**Problem description**
Quote the entries below from the line with "< p_MaxReplicas p." through the line with "(** A record", both ends included, and only those lines.

**Excerpted records**
(* ===== verification/Projects.v ===== *)
(** * Projects: internal/projects/projects.go

    The in-memory project repository, its two maps to shared records, and the
    agreement of the two ways to find a project. *)

From stdpp Require Import base option gmap strings list.
From Stdlib Require Import ZArith Lia.
From S2P Require Import Prelude GoLib PtrStore.

Record Project := mkProject {
  p_ID : string;
  p_Name : string;
  p_Description : string;
  p_RepoURL : string;
  p_DefaultBranch : string;
  p_RootDir : string;
  p_WebhookSecret : string;
  p_DesiredReplicas : Z;
  p_MinReplicas : Z;
  p_MaxReplicas : Z;
  p_CreatedAt : Time;
  p_UpdatedAt : Time
}.

#[export] Instance Project_eta : Settable Project := λ p,
  mkProject (p_ID p) (p_Name p) (p_Description p) (p_RepoURL p) (p_DefaultBranch p) (p_RootDir p)
    (p_WebhookSecret p) (p_DesiredReplicas p) (p_MinReplicas p) (p_MaxReplicas p)
    (p_CreatedAt p) (p_UpdatedAt p).

Definition ErrProjectNotFound : error := "project not found".

(** The operations of the interface that the control plane calls. *)
Class ProjectRepository (PR : Type) := {
  pr_Create : Time → Project → PR → option error * Project * PR;
  pr_GetByID : string → PR → error + Project;
  pr_GetByName : string → PR → error + Project;
  pr_List : Order → PR → error + list Project;
  pr_UpdateScale : Time → string → Z → Z → Z → PR → option error * PR
}.

(** [projects] is the primary map and [byName] the index. *)
Definition MemoryProjectRepository : Type := Store Project.

Definition NewMemoryProjectRepository : MemoryProjectRepository := st_empty.

Definition or_default (n dflt : Z) : Z := if n <=? 0 then dflt else n.

(** The record [Create] stores. *)
Definition new_project (now : Time) (p : Project) : Project :=
  p <| p_DesiredReplicas ::= λ n, or_default n 1 |>
    <| p_MinReplicas ::= λ n, or_default n 1 |>
    <| p_MaxReplicas ::= λ n, or_default n 10 |>
    <| p_CreatedAt := now |> <| p_UpdatedAt := now |>.

Definition if_positive (n old : Z) : Z := if 0 <? n then n else old.

(** The record [UpdateScale] stores. *)
Definition rescaled (now : Time) (desired min max : Z) (p : Project) : Project :=
  p <| p_DesiredReplicas ::= if_positive desired |>
    <| p_MinReplicas ::= if_positive min |>
    <| p_MaxReplicas ::= if_positive max |> <| p_UpdatedAt := now |>.

Section memory.
Implicit Types r : MemoryProjectRepository.

Definition mpr_Create (now : Time) (p : Project) r : option error * Project * MemoryProjectRepository :=
  if decide (p_Name p = "") then (Some "project name is required", p, r)
  else match st_sec r !! p_Name p with
  | Some _ => (Some "project name already exists", p, r)
  | None => let p := new_project now p in (None, p, st_insert (p_ID p) (p_Name p) p r)
  end.

(** The record is written in place and then replaced by a clone of itself. *)
Definition mpr_UpdateScale (now : Time) (id : string) (desired min max : Z) r :
    option error * MemoryProjectRepository :=
  match st_pri r !! id ≫= λ l, (l,.) <$> st_heap r !! l with
  | None => (Some ErrProjectNotFound, r)
  | Some (l, p) =>
    let p := rescaled now desired min max p in
    let r := st_write l p r in
    (None, if decide (p_Name p = "") then link_pri id (st_next r) (st_alloc p r)
           else st_insert id (p_Name p) p r)
  end.

Definition mpr_GetByID (id : string) r : error + Project :=
  match get_pri id r with Some p => inr p | None => inl ErrProjectNotFound end.

Definition mpr_GetByName (name : string) r : error + Project :=
  match get_sec name r with Some p => inr p | None => inl ErrProjectNotFound end.

Definition mpr_List (o : Order) r : error + list Project := inr (map_values o (pri_view r)).

Definition mpr_Wipe r : MemoryProjectRepository := st_empty.

End memory.

#[export] Instance memory_project_repository : ProjectRepository MemoryProjectRepository := {
  pr_Create := mpr_Create;
  pr_GetByID := mpr_GetByID;
  pr_GetByName := mpr_GetByName;
  pr_List := mpr_List;
  pr_UpdateScale := mpr_UpdateScale
}.

(** ** The invariant *)

Definition project_ok (p : Project) : Prop :=
  p_Name p ≠ "" ∧ 0 < p_DesiredReplicas p ∧ 0 < p_MinReplicas p ∧ 0 < p_MaxReplicas p.

(** Both maps lead to the same record. *)
Record proj_inv (r : MemoryProjectRepository) : Prop := {
  pi_wf : st_wf r;
  pi_pri : ∀ id l, st_pri r !! id = Some l →
    ∃ p, st_heap r !! l = Some p ∧ p_ID p = id ∧ project_ok p ∧ st_sec r !! p_Name p = Some l;
  pi_sec : ∀ name l, st_sec r !! name = Some l →
    ∃ p, st_heap r !! l = Some p ∧ p_Name p = name ∧ st_pri r !! p_ID p = Some l
}.

Lemma proj_inv_empty : proj_inv st_empty.
Proof. split; [apply st_wf_empty|intros *; cbn; by rewrite lookup_empty..]. Qed.

(** A record linked under its identifier and its name keeps the maps in
    agreement when whatever these led to before was the same project. *)
Lemma proj_inv_insert r p :
  proj_inv r → project_ok p →
  (∀ l q, st_pri r !! p_ID p = Some l → st_heap r !! l = Some q → p_Name q = p_Name p) →
  (∀ l q, st_sec r !! p_Name p = Some l → st_heap r !! l = Some q → p_ID q = p_ID p) →
  proj_inv (st_insert (p_ID p) (p_Name p) p r).
Proof.
  intros [Hw Hp Hs] Hok H1 H2. split; [by apply st_wf_insert|..].
  - intros id l. cbn. rewrite lookup_insert. destruct (decide (p_ID p = id)) as [<-|Hne].
    + intros [= <-]. exists p. by rewrite !lookup_insert_eq.
    + intros Hl. destruct (Hp id l Hl) as (q & Hq & <- & Hqok & Hqs). exists q.
      rewrite lookup_insert_ne by (intros <-; by rewrite wf_fresh in Hq).
      rewrite lookup_insert_ne; [done|]. intros E. rewrite <- E in Hqs. by destruct Hne; symmetry; eapply H2.
  - intros name l. cbn. rewrite lookup_insert. destruct (decide (p_Name p = name)) as [<-|Hne].
    + intros [= <-]. exists p. by rewrite !lookup_insert_eq.
    + intros Hl. destruct (Hs name l Hl) as (q & Hq & <- & Hqp). exists q.
      rewrite lookup_insert_ne by (intros <-; by rewrite wf_fresh in Hq).
      rewrite lookup_insert_ne; [done|]. intros E. rewrite <- E in Hqp. by destruct Hne; symmetry; eapply H1.
Qed.

Lemma proj_inv_Create now p r :
  proj_inv r → st_pri r !! p_ID p = None → proj_inv (mpr_Create now p r).2.
Proof.
  intros H Hf. unfold mpr_Create. destruct (decide (p_Name p = "")) as [|Hn]; [done|].
  destruct (st_sec r !! p_Name p) as [|] eqn:Es; [done|].
  apply (proj_inv_insert r (new_project now p)); [done| |cbn; congruence..].
  unfold project_ok. cbn. unfold or_default. repeat case_match; split_and!; (done || lia).
Qed.

Lemma proj_inv_UpdateScale now id d mn mx r :
  proj_inv r → proj_inv (mpr_UpdateScale now id d mn mx r).2.
Proof.
  intros H. unfold mpr_UpdateScale. destruct (st_pri r !! id) as [l|] eqn:El; [|done]. cbn.
  destruct (pi_pri r H id l El) as (p & Hp & <- & (Hn & H1 & H2 & H3) & Hs). rewrite Hp. cbn.
  rewrite decide_False by done.
  set (p' := rescaled now d mn mx p).
  assert (project_ok p') as Hok'.
  { unfold project_ok. cbn. unfold if_positive. repeat case_match; split_and!; (done || lia). }
  assert (∀ k, k ≠ l → st_heap (st_write l p' r) !! k = st_heap r !! k) as Hk
    by (intros; by apply lookup_insert_ne).
  pose proof (heap_write r l p') as Hl.
  apply (proj_inv_insert (st_write l p' r) p').
  - destruct H as [Hw Hpri Hsec]. split; [apply st_wf_write; eauto|..].
    + intros id' l' Hl'. destruct (decide (l' = l)) as [->|Hne].
      * exists p'. rewrite Hl. split_and!; [done| |done|done]. by eapply (wf_inj r Hw).
      * rewrite Hk by done. by apply Hpri.
    + intros name l' Hl'. destruct (decide (l' = l)) as [->|Hne].
      * exists p'. rewrite Hl. split_and!; [done| |done]. cbn in Hl'.
        destruct (Hsec name l Hl') as (q & Hq & <- & _). change (p_Name p = p_Name q). congruence.
      * rewrite Hk by done. by apply Hsec.
  - done.
  - intros l' q Hl' Hq. cbn in Hl'. rewrite El in Hl'. injection Hl' as <-. congruence.
  - intros l' q Hl' Hq. cbn in Hl'. rewrite Hs in Hl'. injection Hl' as <-. congruence.
Qed.

(** A repository that was filled by its operations: new projects come with new
    identifiers. *)
Inductive proj_reachable : MemoryProjectRepository → Prop :=
| pr_empty : proj_reachable st_empty
| pr_create now p r : proj_reachable r → mpr_GetByID (p_ID p) r = inl ErrProjectNotFound →
    proj_reachable (mpr_Create now p r).2
| pr_scale now id d mn mx r : proj_reachable r → proj_reachable (mpr_UpdateScale now id d mn mx r).2
| pr_wipe r : proj_reachable r → proj_reachable (mpr_Wipe r).

Lemma proj_reachable_inv r : proj_reachable r → proj_inv r.
Proof.
  induction 1 as [|now p r Hr IH Hf|now id d mn mx r Hr IH|r Hr IH].
  - apply proj_inv_empty.
  - apply proj_inv_Create; [done|]. apply get_pri_None; [apply IH|].
    unfold mpr_GetByID in Hf. by destruct (get_pri (p_ID p) r).
  - by apply proj_inv_UpdateScale.
  - apply proj_inv_empty.
Qed.

(** In every project repository reached by its operations, where new projects
    come with new identifiers, the lookups by name and by identifier find the
    same records, with a name and positive replica numbers, and UpdateScale
    succeeds on a known project with the record found afterwards being the
    rescaled one. *)
Theorem project_lookups_agree (r : MemoryProjectRepository) :
  proj_reachable r →
  (∀ name p, mpr_GetByName name r = inr p → p_Name p = name ∧ mpr_GetByID (p_ID p) r = inr p)
  ∧ (∀ id p, mpr_GetByID id r = inr p → p_ID p = id ∧ mpr_GetByName (p_Name p) r = inr p ∧ project_ok p)
  ∧ (∀ id now d mn mx p, mpr_GetByID id r = inr p →
       let '(err, r') := mpr_UpdateScale now id d mn mx r in
       err = None ∧ mpr_GetByID id r' = inr (rescaled now d mn mx p)).
Proof.
  intros H%proj_reachable_inv. split; [|split].
  - intros name p. unfold mpr_GetByName, mpr_GetByID. destruct (get_sec name r) as [q|] eqn:E; [|done].
    intros [= ->]. destruct (get_sec_cell _ _ _ E) as (l & Hl & Hh).
    destruct (pi_sec r H name l Hl) as (q & Hq & <- & Hp). split; [congruence|].
    assert (p = q) as <- by congruence. unfold get_pri. rewrite Hp. cbn. by rewrite Hh.
  - intros id p. unfold mpr_GetByName, mpr_GetByID. destruct (get_pri id r) as [q|] eqn:E; [|done].
    intros [= ->]. destruct (get_pri_cell _ _ _ E) as (l & Hl & Hh).
    destruct (pi_pri r H id l Hl) as (q & Hq & <- & Hok & Hs). assert (p = q) as <- by congruence.
    split; [done|]. split; [|done]. unfold get_sec. rewrite Hs. cbn. by rewrite Hh.
  - intros id now d mn mx p. unfold mpr_UpdateScale, mpr_GetByID.
    destruct (get_pri id r) as [q|] eqn:E; [|done]. intros [= ->].
    destruct (get_pri_cell _ _ _ E) as (l & Hl & Hh). rewrite Hl. cbn. rewrite Hh. cbn.
    destruct (pi_pri r H id l Hl) as (q & Hq & _ & (Hn & _) & _).
    assert (p = q) as <- by congruence. rewrite decide_False by done. split; [done|].
    unfold st_insert. by rewrite get_pri_link_sec, get_pri_link_pri, decide_True, heap_alloc.
Qed.

Definition demo_project : Project := mkProject "id-1" "shop" "" "" "" "" "" 0 0 5 0 0.

Lemma project_lookups_agree_witness :
  let r := (mpr_UpdateScale 2 "id-1" 3 0 0 (mpr_Create 1 demo_project st_empty).2).2 in
  (∀ name p, mpr_GetByName name r = inr p → p_Name p = name ∧ mpr_GetByID (p_ID p) r = inr p)
  ∧ p_DesiredReplicas <$> get_sec "shop" r = Some 3.
Proof.
  split; [|vm_compute; reflexivity].
  refine (proj1 (project_lookups_agree _ _)). apply pr_scale, pr_create; [apply pr_empty|done].
Defined.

**Answer to the exercise**
  p_Name p ≠ "" ∧ 0 < p_DesiredReplicas p ∧ 0 < p_MinReplicas p ∧ 0 < p_MaxReplicas p.

(** Both maps lead to the same record. *)
Record proj_inv (r : MemoryProjectRepository) : Prop := {
  pi_wf : st_wf r;
  pi_pri : ∀ id l, st_pri r !! id = Some l →
    ∃ p, st_heap r !! l = Some p ∧ p_ID p = id ∧ project_ok p ∧ st_sec r !! p_Name p = Some l;
  pi_sec : ∀ name l, st_sec r !! name = Some l →
    ∃ p, st_heap r !! l = Some p ∧ p_Name p = name ∧ st_pri r !! p_ID p = Some l
}.

Lemma proj_inv_empty : proj_inv st_empty.
Proof. split; [apply st_wf_empty|intros *; cbn; by rewrite lookup_empty..]. Qed.

(** A record linked under its identifier and its name keeps the maps in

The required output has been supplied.